It was great to hear about Rosalind Whelan's Vintage Halifax Facebook page ("Halifax in the past lane," Voice of the People, March 7). It is admirable that Rosalind has curated a space where people can use historical photographs to share memories, reconnect, and debate about the world around us. This speaks volumes to the power of archival material to serve as a vehicle for change.
But Vintage Halifax is not an archive in the truest sense. It is a website diligently managed by an individual person and owned by Facebook, a profit-minded, publicly traded corporation. Facebook is not accountable to the residents of HRM, and yet it now holds digital copies of several thousand photographs of great interest to the public at large, complete with commentary and annotations that add further historical value to the images.
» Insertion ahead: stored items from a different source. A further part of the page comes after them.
Definition starts : list Z := (fun i => Z.of_nat i * K) <$> seq 0 N.

Record slots_ok (mem : list Z) (ss : list slot) (out : list Z) : Prop := {
  so_size : length mem = (N * Z.to_nat K)%nat;
  so_ptrs : ss.*1 ≡ₚ starts;
  so_fill : Forall (fun s : slot => 0 <= s.2 <= K) ss;
  so_bufs : (ss ≫= held mem) ++ out ≡ₚ all;
}.

#[global] Instance slots_ok_proper mem : Proper ((≡ₚ) ==> (≡ₚ) ==> iff) (slots_ok mem).
Proof.
  intros ss ss' Hss out out' Hout. split; intros [H1 H2 H3 H4]; split; auto.
  - by rewrite <- Hss.
  - by rewrite <- Hss.
  - by rewrite <- Hss, <- Hout.
  - by rewrite Hss.
  - by rewrite Hss.
  - by rewrite Hss, Hout.
Qed.

Context (HK : 0 < K).

Lemma in_starts p : p ∈ starts <-> exists i, (i < N)%nat /\ p = Z.of_nat i * K.
Proof.
  unfold starts. rewrite list_elem_of_fmap. split.
  - intros (i & -> & Hi). apply elem_of_seq in Hi. exists i. split; [lia|done].
  - intros (i & Hi & ->). exists i. rewrite elem_of_seq. split; [done|lia].
Qed.

Lemma starts_nodup : NoDup starts.
Proof. apply NoDup_fmap_2_strong; [|apply NoDup_seq]. intros i j _ _ H. nia. Qed.

Section ok.
Context (mem : list Z) (p n : Z) (ss : list slot) (out : list Z).
Context (Hok : slots_ok mem ((p, n) :: ss) out).

Lemma slot_bounds : 0 <= p /\ 0 <= n <= K /\ p + K <= Z.of_nat (length mem).
Proof.
  destruct Hok as [H1 H2 H3 _].
  assert (p ∈ starts) as Hp by (rewrite <- H2; simpl; left).
  apply in_starts in Hp as (i & Hi & ->). inversion H3 as [|? ? Hn]; subst. simpl in Hn.
  split; [nia|]. split; [lia|]. rewrite H1, Nat2Z.inj_mul, Z2Nat.id by lia. nia.
Qed.

(** Two different slabs do not overlap. *)
Lemma slot_disjoint s : s ∈ ss ->
  0 <= s.2 <= K /\ 0 <= s.1 /\ (s.1 + K <= p \/ p + K <= s.1).
Proof.
  intros Hs. destruct Hok as [_ H2 H3 _]. apply Forall_cons in H3 as [_ H3].
  rewrite Forall_forall in H3. split; [by apply H3|].
  pose proof starts_nodup as Hnd. rewrite <- H2 in Hnd. simpl in Hnd.
  apply NoDup_cons in Hnd as [Hnot _].
  assert (s.1 ∈ ss.*1) as Hs1 by (apply list_elem_of_fmap; eauto).
  assert (p ∈ starts) as (i & Hi & Hpi)%in_starts by (rewrite <- H2; simpl; left).
  assert (s.1 ∈ starts) as (j & Hj & Hsj)%in_starts by (rewrite <- H2; simpl; by right).
  assert (i <> j) by (intros ->; apply Hnot; by rewrite Hpi, <- Hsj).
  rewrite Hpi, Hsj. split; [nia|]. destruct (decide (i < j)%nat); nia.
Qed.

(** Forgetting what a slot holds gives its buffers away. *)
Lemma slots_drop : slots_ok mem ((p, 0) :: ss) (held mem (p, n) ++ out).
Proof.
  destruct Hok as [H1 H2 H3 H4]. split; auto.
  - apply Forall_cons in H3 as [_ H3]. apply Forall_cons. split; [simpl; lia|done].
  - rewrite bind_cons in *. rewrite <- H4. change (held mem (p, 0)) with (@nil Z). simpl.
    rewrite <- app_assoc. rewrite !(Permutation_app_comm (_ ≫= _)).
    by rewrite <- app_assoc, (Permutation_app_comm out).
Qed.

(** Taking the last buffer of a slot. *)
Lemma slots_pop : 0 < n ->
  exists b, aget mem (p + (n - 1)) = Some b /\ slots_ok mem ((p, n - 1) :: ss) (b :: out).
Proof.
  intros Hn. pose proof slot_bounds as (? & ? & ?).
  destruct (lookup_lt_is_Some_2 mem (Z.to_nat (p + (n - 1)))) as [b Hb]; [lia|].
  exists b. split; [unfold aget; destruct (0 <=? _) eqn:E; [done|lia]|].
  destruct Hok as [Hm1 Hm2 Hm3 Hm4]. split; auto.
  - apply Forall_cons in Hm3 as [_ Hm3]. apply Forall_cons. split; [simpl; lia|done].
  - rewrite <- Hm4, !bind_cons. unfold held at 1 3. cbn [fst snd].
    replace (Z.to_nat n) with (S (Z.to_nat (n - 1))) by lia.
    rewrite (slice_S _ _ _ b) by (rewrite <- Hb; f_equal; lia).
    rewrite <- !app_assoc. f_equiv. simpl. by rewrite Permutation_middle.
Qed.

(** Adding a buffer to a slot that is not full. *)
Lemma slots_push b out' : n < K -> out = b :: out' ->
  exists mem', aset mem (p + n) b = Some mem' /\ slots_ok mem' ((p, n + 1) :: ss) out'.
Proof.
  intros Hn Hout. pose proof slot_bounds as (? & ? & ?).
  exists (<[Z.to_nat (p + n) := b]> mem). split.
  { unfold aset. destruct (_ && _) eqn:E; [done|lia]. }
  pose proof slot_disjoint as Hdis. destruct Hok as [Hm1 Hm2 Hm3 Hm4]. split; auto.
  - by rewrite length_insert.
  - apply Forall_cons in Hm3 as [_ Hm3]. apply Forall_cons. split; [simpl; lia|done].
  - rewrite <- Hm4, Hout, !bind_cons. rewrite (list_bind_ext_in (held (<[_:=_]> mem)) (held mem)).
    + unfold held at 1 3. cbn [fst snd].
      replace (Z.to_nat (n + 1)) with (S (Z.to_nat n)) by lia.
      replace (Z.to_nat (p + n)) with (Z.to_nat p + Z.to_nat n)%nat by lia.
      rewrite slice_insert_end by lia. rewrite <- !app_assoc. f_equiv. simpl.
      by rewrite <- Permutation_middle.
    + intros s Hs. apply Hdis in Hs as (? & ? & ?). unfold held. apply slice_insert_ne. lia.
Qed.
End ok.

(** Every buffer is in a slot or outside. *)
Lemma slots_count mem ss out : slots_ok mem ss out ->
  slot_sum ss + Z.of_nat (length out) = Z.of_nat (length all).
Proof.
  intros Hok. pose proof Hok as [_ _ _ H4]. rewrite <- H4, length_app, Nat2Z.inj_add. f_equal.
  assert (forall s, s ∈ ss -> Z.of_nat (length (held mem s)) = s.2) as Hlen.
  { intros s Hs. apply list_elem_of_split in Hs as (l1 & l2 & ->). destruct s as [p n].
    rewrite <- Permutation_middle in Hok. apply slot_bounds in Hok as (? & ? & ?).
    unfold held. simpl. rewrite length_slice; lia. }
  clear Hok H4. induction ss as [|s ss IH]; [done|].
  rewrite bind_cons, length_app, Nat2Z.inj_add. simpl. rewrite IH, Hlen; [done|left|].
  intros s' Hs'. apply Hlen. by right.
Qed.
End slots.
On the contrary, local publicly funded institutions like the Nova Scotia Archives, the Dalhousie University Archives and HRM Archives (among others) have vast image collections that are managed and preserved on behalf of the public. These archives will also exist after Facebook is replaced by the next internet fad, which all signs suggest is coming soon to a device near you. This is an important distinction considering these institutions collectively hold most of the original images found on Vintage Halifax, as well as millions of other photographs waiting to be catalogued, digitized and fed to the internet.
Our documentary heritage is fragile, poorly funded and in need of strong advocates now more than ever, so Rosalind should be lauded for curating these historical images. But what will happen to these images in the future? Local archives may struggle to keep up with the times, but they continue to make their treasures widely available and strive to safeguard them for perpetuity. This is a daunting task, but it is what archives are all about.
Coast readers interested in Vintage Halifax should check out some of the work being done at Halifax's archives.—Creighton Barrett, Halifax
In his blog post "And round and roundabout we go" (Reality Bites, March 1), Tim Bousquet asks if his viewpoint sounds cynical. "Cynical" isn't really the word. Cynical implies a measure of clarity and intelligence. "Silly" is more like it.
Mr. Bousquet's rant is so full of contradictions I don't know where to start. He doesn't like the old-fashioned "complain into the mic" approach to public consultation---but we should go back to it? He found the process unpalatable---but it was fully effective and convinced most everyone, even him, that the course of action being taken is sane and sensible? Public officials should go back to "ignoring the public"? Really? That's pretty dark.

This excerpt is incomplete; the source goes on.